• **Problem statement**
Your answer should be only the lines below from the one with "Definition PduR_SecOCRxIndication (pduId" to the one with "(** [PduR_CanIf.c] *)", repeated exactly, ends included.

• **Available records**
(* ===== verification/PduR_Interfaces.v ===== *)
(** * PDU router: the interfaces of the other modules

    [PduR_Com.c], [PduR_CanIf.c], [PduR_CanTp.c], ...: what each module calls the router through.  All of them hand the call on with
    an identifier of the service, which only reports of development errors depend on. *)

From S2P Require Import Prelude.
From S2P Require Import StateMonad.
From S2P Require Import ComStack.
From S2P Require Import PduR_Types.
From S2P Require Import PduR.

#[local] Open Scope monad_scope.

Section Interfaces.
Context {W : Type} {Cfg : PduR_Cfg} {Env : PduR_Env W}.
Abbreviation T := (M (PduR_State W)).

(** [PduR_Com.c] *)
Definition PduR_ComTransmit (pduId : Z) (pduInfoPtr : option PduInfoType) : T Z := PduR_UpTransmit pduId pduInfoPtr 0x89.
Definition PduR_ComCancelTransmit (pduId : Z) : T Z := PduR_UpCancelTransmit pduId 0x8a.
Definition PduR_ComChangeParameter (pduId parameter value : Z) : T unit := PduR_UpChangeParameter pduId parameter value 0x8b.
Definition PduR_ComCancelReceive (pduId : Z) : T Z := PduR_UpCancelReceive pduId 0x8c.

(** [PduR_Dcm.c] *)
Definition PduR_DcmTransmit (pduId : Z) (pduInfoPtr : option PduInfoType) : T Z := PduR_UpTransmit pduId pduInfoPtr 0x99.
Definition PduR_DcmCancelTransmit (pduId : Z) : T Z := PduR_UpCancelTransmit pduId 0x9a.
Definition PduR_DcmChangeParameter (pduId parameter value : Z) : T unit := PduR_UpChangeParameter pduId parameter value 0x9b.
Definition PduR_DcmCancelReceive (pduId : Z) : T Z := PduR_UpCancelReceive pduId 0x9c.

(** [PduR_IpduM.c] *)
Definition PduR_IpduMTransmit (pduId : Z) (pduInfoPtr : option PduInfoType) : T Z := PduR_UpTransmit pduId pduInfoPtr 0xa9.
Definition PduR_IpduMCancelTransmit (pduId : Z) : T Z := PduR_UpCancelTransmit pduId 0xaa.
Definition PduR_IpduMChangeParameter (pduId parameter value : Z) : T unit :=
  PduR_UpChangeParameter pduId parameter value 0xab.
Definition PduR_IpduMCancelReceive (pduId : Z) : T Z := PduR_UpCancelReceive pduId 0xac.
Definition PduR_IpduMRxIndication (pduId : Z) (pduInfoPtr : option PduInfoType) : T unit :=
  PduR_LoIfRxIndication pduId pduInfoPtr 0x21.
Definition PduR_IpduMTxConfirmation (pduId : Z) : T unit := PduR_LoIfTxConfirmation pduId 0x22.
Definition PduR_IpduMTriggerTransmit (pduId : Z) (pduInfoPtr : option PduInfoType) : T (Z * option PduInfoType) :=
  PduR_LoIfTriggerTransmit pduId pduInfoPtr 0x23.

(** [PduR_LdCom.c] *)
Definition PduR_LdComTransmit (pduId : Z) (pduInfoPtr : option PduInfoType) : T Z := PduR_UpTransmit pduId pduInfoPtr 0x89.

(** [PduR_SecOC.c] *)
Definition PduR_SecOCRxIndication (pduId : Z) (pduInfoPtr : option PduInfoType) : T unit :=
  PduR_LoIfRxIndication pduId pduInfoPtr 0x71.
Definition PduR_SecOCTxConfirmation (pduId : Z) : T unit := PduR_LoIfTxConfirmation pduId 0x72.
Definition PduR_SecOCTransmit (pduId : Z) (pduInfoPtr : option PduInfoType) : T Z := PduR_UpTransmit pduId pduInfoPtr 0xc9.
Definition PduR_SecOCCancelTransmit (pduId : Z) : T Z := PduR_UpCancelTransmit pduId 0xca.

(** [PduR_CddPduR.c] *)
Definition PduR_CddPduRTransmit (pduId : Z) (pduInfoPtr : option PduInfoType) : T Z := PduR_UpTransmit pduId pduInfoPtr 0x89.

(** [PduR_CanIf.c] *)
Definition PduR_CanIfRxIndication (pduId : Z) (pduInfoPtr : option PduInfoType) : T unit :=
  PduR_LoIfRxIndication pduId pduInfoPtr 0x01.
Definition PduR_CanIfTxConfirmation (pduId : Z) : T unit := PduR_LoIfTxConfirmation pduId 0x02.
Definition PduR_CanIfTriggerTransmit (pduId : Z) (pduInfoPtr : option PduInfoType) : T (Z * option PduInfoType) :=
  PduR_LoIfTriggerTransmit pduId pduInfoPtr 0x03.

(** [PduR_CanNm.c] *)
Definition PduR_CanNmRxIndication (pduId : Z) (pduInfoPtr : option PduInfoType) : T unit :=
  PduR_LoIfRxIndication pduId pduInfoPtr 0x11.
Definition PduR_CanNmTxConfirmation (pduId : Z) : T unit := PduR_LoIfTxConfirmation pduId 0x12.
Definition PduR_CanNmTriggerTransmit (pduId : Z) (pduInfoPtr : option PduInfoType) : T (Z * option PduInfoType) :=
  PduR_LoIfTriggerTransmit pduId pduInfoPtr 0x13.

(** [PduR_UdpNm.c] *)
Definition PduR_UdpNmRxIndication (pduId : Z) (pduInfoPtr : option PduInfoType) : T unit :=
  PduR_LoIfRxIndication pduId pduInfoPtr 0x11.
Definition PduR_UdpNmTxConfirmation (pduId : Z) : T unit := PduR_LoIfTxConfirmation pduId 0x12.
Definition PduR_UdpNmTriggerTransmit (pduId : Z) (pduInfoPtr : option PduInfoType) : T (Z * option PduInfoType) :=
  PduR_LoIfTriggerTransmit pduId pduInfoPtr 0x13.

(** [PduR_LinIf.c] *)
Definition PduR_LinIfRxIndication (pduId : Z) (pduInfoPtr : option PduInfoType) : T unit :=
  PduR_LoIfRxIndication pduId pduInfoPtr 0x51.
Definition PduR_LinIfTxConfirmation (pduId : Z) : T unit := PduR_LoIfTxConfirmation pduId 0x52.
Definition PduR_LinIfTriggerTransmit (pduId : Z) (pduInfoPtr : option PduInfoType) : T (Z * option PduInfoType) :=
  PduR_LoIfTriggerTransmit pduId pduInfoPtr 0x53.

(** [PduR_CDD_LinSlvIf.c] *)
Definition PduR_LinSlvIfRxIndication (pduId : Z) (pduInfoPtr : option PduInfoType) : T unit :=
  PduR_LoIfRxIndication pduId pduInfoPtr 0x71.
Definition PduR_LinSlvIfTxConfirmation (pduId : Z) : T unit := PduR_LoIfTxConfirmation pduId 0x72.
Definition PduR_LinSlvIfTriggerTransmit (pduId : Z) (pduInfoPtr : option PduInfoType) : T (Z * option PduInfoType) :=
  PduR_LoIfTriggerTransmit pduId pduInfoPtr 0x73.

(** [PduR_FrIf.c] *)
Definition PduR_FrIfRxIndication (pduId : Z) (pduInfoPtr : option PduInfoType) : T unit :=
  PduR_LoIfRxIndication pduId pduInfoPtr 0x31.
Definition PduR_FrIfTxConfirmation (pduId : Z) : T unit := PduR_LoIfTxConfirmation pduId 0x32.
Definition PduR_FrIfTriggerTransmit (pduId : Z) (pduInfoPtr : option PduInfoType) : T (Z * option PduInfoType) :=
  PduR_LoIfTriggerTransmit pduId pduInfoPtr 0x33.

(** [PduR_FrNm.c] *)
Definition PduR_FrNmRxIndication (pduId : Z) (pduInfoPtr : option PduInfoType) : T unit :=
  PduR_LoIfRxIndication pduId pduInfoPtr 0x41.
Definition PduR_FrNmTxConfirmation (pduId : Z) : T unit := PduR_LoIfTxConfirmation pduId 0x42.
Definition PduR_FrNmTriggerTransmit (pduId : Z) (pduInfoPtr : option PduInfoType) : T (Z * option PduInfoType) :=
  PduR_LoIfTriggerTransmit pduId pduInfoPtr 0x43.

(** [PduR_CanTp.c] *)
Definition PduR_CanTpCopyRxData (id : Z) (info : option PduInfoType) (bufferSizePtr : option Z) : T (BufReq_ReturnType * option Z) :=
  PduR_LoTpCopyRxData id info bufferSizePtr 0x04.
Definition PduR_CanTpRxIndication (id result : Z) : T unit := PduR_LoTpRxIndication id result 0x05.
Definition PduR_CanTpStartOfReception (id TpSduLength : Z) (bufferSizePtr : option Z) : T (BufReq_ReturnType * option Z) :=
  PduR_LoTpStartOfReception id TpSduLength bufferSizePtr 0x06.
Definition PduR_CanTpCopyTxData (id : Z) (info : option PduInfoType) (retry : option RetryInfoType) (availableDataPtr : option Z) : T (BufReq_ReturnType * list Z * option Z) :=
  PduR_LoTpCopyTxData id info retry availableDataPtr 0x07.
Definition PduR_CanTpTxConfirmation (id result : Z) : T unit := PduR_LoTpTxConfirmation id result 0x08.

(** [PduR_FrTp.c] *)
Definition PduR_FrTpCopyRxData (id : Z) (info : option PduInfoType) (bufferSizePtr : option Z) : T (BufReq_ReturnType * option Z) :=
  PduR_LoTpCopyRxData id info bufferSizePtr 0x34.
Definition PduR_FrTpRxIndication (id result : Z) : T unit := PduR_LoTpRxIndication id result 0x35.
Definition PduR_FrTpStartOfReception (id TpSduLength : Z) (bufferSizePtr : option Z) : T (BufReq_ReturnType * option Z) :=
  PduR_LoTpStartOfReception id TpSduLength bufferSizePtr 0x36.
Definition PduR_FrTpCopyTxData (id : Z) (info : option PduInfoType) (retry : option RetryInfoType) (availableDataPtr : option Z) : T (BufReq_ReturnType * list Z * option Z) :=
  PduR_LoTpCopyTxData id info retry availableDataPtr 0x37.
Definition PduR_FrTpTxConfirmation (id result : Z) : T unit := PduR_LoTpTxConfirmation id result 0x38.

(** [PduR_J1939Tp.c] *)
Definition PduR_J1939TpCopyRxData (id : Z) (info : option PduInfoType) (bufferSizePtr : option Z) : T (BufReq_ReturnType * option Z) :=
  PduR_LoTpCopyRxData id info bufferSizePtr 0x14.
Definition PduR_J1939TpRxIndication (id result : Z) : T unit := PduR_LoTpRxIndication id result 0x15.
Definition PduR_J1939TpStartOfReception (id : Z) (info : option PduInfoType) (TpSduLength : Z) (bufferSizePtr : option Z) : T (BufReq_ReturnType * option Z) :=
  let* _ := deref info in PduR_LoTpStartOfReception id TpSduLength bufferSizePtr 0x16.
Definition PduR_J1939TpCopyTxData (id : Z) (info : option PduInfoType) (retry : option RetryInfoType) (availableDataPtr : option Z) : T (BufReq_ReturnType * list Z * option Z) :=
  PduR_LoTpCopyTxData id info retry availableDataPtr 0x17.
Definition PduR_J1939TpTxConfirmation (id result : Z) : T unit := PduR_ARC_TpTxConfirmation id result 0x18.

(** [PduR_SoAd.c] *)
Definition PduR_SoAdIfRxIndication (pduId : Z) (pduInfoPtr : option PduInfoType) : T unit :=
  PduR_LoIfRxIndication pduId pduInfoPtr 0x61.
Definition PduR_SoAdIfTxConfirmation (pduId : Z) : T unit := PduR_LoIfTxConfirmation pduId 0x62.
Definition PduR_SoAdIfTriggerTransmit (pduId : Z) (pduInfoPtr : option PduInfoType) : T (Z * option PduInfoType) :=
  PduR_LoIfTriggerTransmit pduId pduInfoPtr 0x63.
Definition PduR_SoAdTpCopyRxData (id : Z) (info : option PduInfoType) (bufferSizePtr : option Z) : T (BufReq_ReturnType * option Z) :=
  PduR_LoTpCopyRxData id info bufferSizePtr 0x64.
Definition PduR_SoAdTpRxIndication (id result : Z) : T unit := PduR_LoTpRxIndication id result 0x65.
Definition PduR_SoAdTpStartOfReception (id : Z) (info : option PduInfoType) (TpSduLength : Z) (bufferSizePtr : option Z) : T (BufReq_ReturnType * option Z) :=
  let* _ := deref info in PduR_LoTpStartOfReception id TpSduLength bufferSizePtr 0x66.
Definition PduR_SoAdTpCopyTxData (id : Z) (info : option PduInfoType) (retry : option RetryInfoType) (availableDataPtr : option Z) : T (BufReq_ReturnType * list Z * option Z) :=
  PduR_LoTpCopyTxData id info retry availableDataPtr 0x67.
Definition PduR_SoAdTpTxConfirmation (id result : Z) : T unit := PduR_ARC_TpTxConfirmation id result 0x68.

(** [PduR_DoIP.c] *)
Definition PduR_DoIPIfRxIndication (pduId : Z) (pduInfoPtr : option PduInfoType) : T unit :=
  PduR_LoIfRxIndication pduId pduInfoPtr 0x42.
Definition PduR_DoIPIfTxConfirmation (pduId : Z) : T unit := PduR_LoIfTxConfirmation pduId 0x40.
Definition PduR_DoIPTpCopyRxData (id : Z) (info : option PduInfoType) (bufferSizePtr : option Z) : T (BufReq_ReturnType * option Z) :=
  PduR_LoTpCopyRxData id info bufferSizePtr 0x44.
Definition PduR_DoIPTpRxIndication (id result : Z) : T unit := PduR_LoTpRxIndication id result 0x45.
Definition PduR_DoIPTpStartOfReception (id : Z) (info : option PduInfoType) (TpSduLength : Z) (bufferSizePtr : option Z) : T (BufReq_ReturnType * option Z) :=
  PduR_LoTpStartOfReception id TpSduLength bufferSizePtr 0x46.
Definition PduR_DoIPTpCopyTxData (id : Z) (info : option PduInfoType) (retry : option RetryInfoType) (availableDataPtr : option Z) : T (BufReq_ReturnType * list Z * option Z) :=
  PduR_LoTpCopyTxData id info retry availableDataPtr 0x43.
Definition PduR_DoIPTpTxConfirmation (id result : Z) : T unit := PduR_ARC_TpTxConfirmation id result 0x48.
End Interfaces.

• **Problem solution**
Definition PduR_SecOCRxIndication (pduId : Z) (pduInfoPtr : option PduInfoType) : T unit :=
  PduR_LoIfRxIndication pduId pduInfoPtr 0x71.
Definition PduR_SecOCTxConfirmation (pduId : Z) : T unit := PduR_LoIfTxConfirmation pduId 0x72.
Definition PduR_SecOCTransmit (pduId : Z) (pduInfoPtr : option PduInfoType) : T Z := PduR_UpTransmit pduId pduInfoPtr 0xc9.
Definition PduR_SecOCCancelTransmit (pduId : Z) : T Z := PduR_UpCancelTransmit pduId 0xca.

(** [PduR_CddPduR.c] *)
Definition PduR_CddPduRTransmit (pduId : Z) (pduInfoPtr : option PduInfoType) : T Z := PduR_UpTransmit pduId pduInfoPtr 0x89.

(** [PduR_CanIf.c] *)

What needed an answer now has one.